If they believe organizations deserve attention and assistance, grassroots skeptics can offer two kinds of help: they can pursue independent skeptical activism in parallel to the work of skeptical organizations, or they can directly help those organizations by contributing money, buying magazine subscriptions, sharing Web links, and so on.8 Skeptical organizations have a mandate to be as effective as possible, so it’s responsible and practical for them to solicit this latter kind of direct help.
Can grassroots moral support be translated into the actual funds needed for better journalism? I submit that the answer is “yes”—if organizations send the right signal in a sustainable way. Skeptical organizations must demonstrate that they’re clearly focused on the work that matters to grassroots skeptics: solving mysteries, catching bad guys, and helping people. They must show that they share the grassroots desire to creatively and passionately work together to move the ball down the field.
In my opinion, the first step is clear. If magazines want the resources to improve, they must first communicate a decision to improve. It’s a catch-22, but the only way to send this signal is to act on it. Simple intention is more important than even money: skeptical magazines have not yet made it their explicit goal to evolve toward the reliability, investigative power, and production values of professional journalism. When this becomes the systematic goal—when skeptical organizations seize the forward momentum—the grassroots will respond.

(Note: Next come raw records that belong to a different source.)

(** * MovieLens top-20 ranking: scoring pipeline and recommendation queries

    A shallow embedding of [Scripts/build_db.py], [main.py], [analysis.py]
    and [app/main.py], and the properties the specification states about
    them.

    Conventions of the embedding.
    - A pandas [float64] cell is a value of [float]: a rational number, one
      of the two infinities, or NaN.  The arithmetic of module [Float] is
      exact on finite values and keeps the IEEE rules for NaN, the
      infinities and division by zero.  Module [Binary64] adds the rounding
      of every operation to the nearest binary64 number, and module
      [Rounded] is the scorer with that arithmetic and with 64-bit
      integers: the statements about the size or the order of scores are
      made there.
    - A pandas [int64] cell is an integer within the 64-bit range; in the
      modules with exact arithmetic sums of integers are exact, and the
      statements about their values assume that they fit in 64 bits.
    - A missing CSV cell is NaN, as [read_csv] produces it, and NULL once
      stored in SQLite.
    - A [DataFrame] is a Python object: it lives in a store and is passed by
      reference, so that in-place column assignment is visible to every
      holder of the reference. *)

From Stdlib Require Import Ascii.
From Stdlib Require Import QArith Qabs Qminmax Qround Qpower Lqa ZArith List Bool.
From stdpp Require Import gmap strings list fin_maps sorting.

Local Open Scope Z_scope.

(** ** Floating-point cells *)

Module Float.
(** [symbol] was registered with these details: the mapping holds the record
    [addStockDetails] writes, whatever trades were recorded since. *)
Definition registered (d : dict stockRecord) (symbol : string)
    (type : StockType) (lastDividend parValue : Q)
    (fixedDividendPercent : option Q) : Prop :=
  exists r,
    dict_get d symbol = Some r /\
    TYPE r = type /\
    LAST_DIVIDEND r = lastDividend /\
    PAR_VALUE r = parValue /\
    FIXED_DIVIDEND r =
      (if truthy fixedDividendPercent
       then option_map (fun percent => percent / 100) fixedDividendPercent
       else fixedDividendPercent).

(** The price argument is a number that is at least zero. *)
Definition number_ge_0 (price : pyval) : bool :=
  match price with
  | PNum p => Qle_bool 0 p
  | PNone | PStr _ => false
  end.

(** The five minutes of the trailing window, in microseconds. *)
Definition five_minutes : Z := 300000000.

(** The trades of the trailing window that ends at [t]. *)
Definition qualifying (t : datetime) (trades : list Trade.t) : list Trade.t :=
  filter (fun trade => (Trade.timestamp trade >=? t - five_minutes)%Z) trades.

Fixpoint total (xs : list Q) : Q :=
  match xs with
  | [] => 0
  | x :: xs' => x + total xs'
  end.

Fixpoint product (xs : list Q) : Q :=
  match xs with
  | [] => 1
  | x :: xs' => x * product xs'
  end.

(** The world after [n] more readings of the clock. *)
Definition advance (w : World) (n : nat) : World :=
  {| clock := clock w; reads := (n + reads w)%nat |}.

(** The volume-weighted stock prices of [symbols], each taken at the reading
    of the clock its turn gets. *)
Fixpoint prices_in_turn (self : GBCETrading.t)
    (EXCHANGE_STOCKS : dict stockRecord) (symbols : list string) (w : World)
    : list (result (option Q)) :=
  match symbols with
  | [] => []
  | symbol :: symbols' =>
      fst (GBCETrading.getVolumeWeightedStockPrice
             self EXCHANGE_STOCKS symbol w)
      :: prices_in_turn self EXCHANGE_STOCKS symbols' (advance w 1)
  end.

(** The geometric mean of [vs] with [pow] for the power; the exponent
    [1 / n] does not exist for no values at all, where Python's division
    raises. *)
Definition geometric_mean (pow : Q -> Q -> Q) (vs : list Q)
    : result (option Q) :=
  match vs with
  | [] => Raise ZeroDivisionError
  | _ :: _ =>
      Ok (Some (pow (product vs)
                    (1 / inject_Z (Z.of_nat (List.length vs)))))
  end.

(** ** Histories *)

(** The calls [self.recordTrade(t)] for the trades of a list, in order, up to
    the first that raises. *)
Fixpoint record_all (self : Stock.t) (trades : list Trade.t)
    (EXCHANGE_STOCKS : dict stockRecord)
    : result unit * Stock.t * dict stockRecord :=
  match trades with
  | [] => (Ok tt, self, EXCHANGE_STOCKS)
  | trade :: trades' =>
      match Stock.recordTrade self (Instance_Trade trade) EXCHANGE_STOCKS with
      | (Ok _, self', EXCHANGE_STOCKS') =>
          record_all self' trades' EXCHANGE_STOCKS'
      | failed => failed
      end
  end.

(** The cache holds, under the symbol of the stock, the history the object
    holds: what sharing one list between the two gives in the source. *)
Definition synced (self : Stock.t) (EXCHANGE_STOCKS : dict stockRecord)
    : Prop :=
  option_map TRADES (dict_get EXCHANGE_STOCKS (chars (Stock.symbol self)))
    = Some (Stock.trades self).

(** ** Sample data *)

(** A clock that shows one second more at every reading, started at zero. *)
Definition seconds : World :=
  {| clock := fun n => (Z.of_nat n * 1000000)%Z; reads := 0 |}.

(** The string constants of the module, one object each. *)
Definition TEA : str := {| id := 1; chars := "TEA" |}.
Definition GIN : str := {| id := 2; chars := "GIN" |}.

(** The same three letters in another string object, as a string built at
    run time is. *)
Definition TEA_built : str := {| id := 3; chars := "TEA" |}.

Here at the crossroads, thousands of independent new skeptics stand ready to define the road ahead. If traditional skeptical organizations are to remain a central part of that definition, they must ask two questions: “How can we use our hard-won expertise to help grassroots skepticism reach its potential?” and “How must we change to deserve the help of the grassroots in return?”

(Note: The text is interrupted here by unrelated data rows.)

(** X2. The files of a run hold JSON blocks of the page and nothing else:
    whatever is written is the serialization of the value of a [pre],
    [code] or [div.hljs] element whose trimmed text starts with a brace or
    a bracket and parses; and a run that comes to its end has written
    every such block. *)
Theorem written_contents_are_the_json_blocks soup w :
  (∀ content,
     content ∈ (drop (length (writes w)) (writes (extract soup w).2)).*2 →
     ∃ pos e parsed,
       descendants soup !! pos = Some e ∧ matches_selectors e = true
       ∧ startswith (py_strip (get_text e)) (lit "{")
         || startswith (py_strip (get_text e)) (lit "[") = true
       ∧ json_loads (py_strip (get_text e)) = Some parsed
       ∧ content = json_dump parsed)
  ∧ (∀ n w' pos e parsed,
       extract soup w = (inl n, w') →
       descendants soup !! pos = Some e → matches_selectors e = true →
       startswith (py_strip (get_text e)) (lit "{")
       || startswith (py_strip (get_text e)) (lit "[") = true →
       json_loads (py_strip (get_text e)) = Some parsed →
       json_dump parsed ∈ (drop (length (writes w)) (writes w')).*2).
Proof.
  split.
  - intros content. rewrite extract_writes drop_app_length fmap_imap.
    intros (k & Hk)%list_elem_of_lookup. rewrite list_lookup_imap in Hk.
    destruct (saved_blocks soup !! k) as [[[pos e] parsed]|] eqn:E; [|done].
    injection Hk as <-. apply list_elem_of_lookup_2 in E.
    apply elem_of_saved_blocks in E as (Hl & Hm & Hpb).
    exists pos, e, parsed. unfold parsed_block in Hpb. cbn [snd] in Hpb.
    by destruct (startswith _ _ || startswith _ _).
  - intros n w' pos e parsed Hrun Hl Hm Hs Hp.
    pose proof (extract_writes soup w) as Hw. rewrite Hrun in Hw. cbn [snd] in Hw.
    rewrite Hw drop_app_length fmap_imap.
    rewrite extract_spec in Hrun.
    destruct (first_abort (select soup)) eqn:Ea; [done|].
    assert ((pos, e, parsed) ∈ saved_blocks soup) as Hin.
    { unfold saved_blocks. rewrite (first_abort_None_reached _ Ea).
      apply list_elem_of_omap. exists (pos, e).
      split; [by apply elem_of_select|].
      unfold parsed_block. cbn [snd]. by rewrite Hs Hp. }
    apply list_elem_of_lookup in Hin as [k Hk].
    apply list_elem_of_lookup. exists k. by rewrite list_lookup_imap Hk.
Qed.

End Script.

(** * Examples

    The theorems above at the sample pages, with the sample case mapping,
    float conversions and parser, a recursion limit of a thousand levels
    and the limit of 4300 digits. *)

Local Abbreviation ul := sample_unicode_lower.
Local Abbreviation fol := sample_float_of_literal.
Local Abbreviation frepr := sample_float_repr.
Local Abbreviation lim := sample_recursion_limit.
Local Abbreviation dig := sample_int_max_str_digits.

Lemma sample_floats_roundtrip text : float_roundtrips fol frepr (fol text).
Proof. by vm_compute. Qed.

- In an essay called “Where Do We Go From Here?” I offered the example of astrology. From a “culture war” perspective this is an utterly trivial issue, but, as the essay argued, “fully 25 percent of Americans say they ‘believe in’ astrology. For those keeping count, that’s 75 million astrology believers in the U.S. alone. Can it really be that this number isn’t vast enough to be worth our time?” Loxton, Daniel. “Where Do We go From Here?” 2007. www.skeptic.com/downloads/WhereDoWeGoFromHere.pdf.
- Shirky, Clay. Here Comes Everybody. New York: Penguin Books. 2008.
- Established groups can assist independents in many ways, sharing promotion, resources, or expertise. The Skeptics Society, for example, invited the established independent podcast Skepticality to come under our banner as collaborative allies. The show hosts kept their autonomy while gaining our resources, and Skeptic gained a podcasting capability; both brands reenforced each other, and the overall goals of communicating skepticism were advanced in a non-zero-sum fashion.
- SkeptiCamps (http: //skepticamp.org/wiki/Main_Page) are small- to medium-scale, self-organizing grassroots skeptical conferences in which the audience members are also the presenters. The SkeptiCamp concept has taken off, with events taking place in the U.S., the U.K., Canada, and Austria.
- Esau, Reed. “Raising Our Game: the Rational to Embrace SkeptiCamp.” 2008. (PDF).
- Loxton, Daniel, ed. What Do I Do Next? Leading Skeptics Discuss 105 Practical Ways to Promote Science and Advance Skepticism. 2009. (PDF).
- Examples include lobbying, providing a central contact point for media, maintaining libraries, and launching sustained research efforts.
- For in-depth thoughts on 105 ways grassroots skeptics can either independently further skepticism or offer direct support for skeptical groups, see (PDF).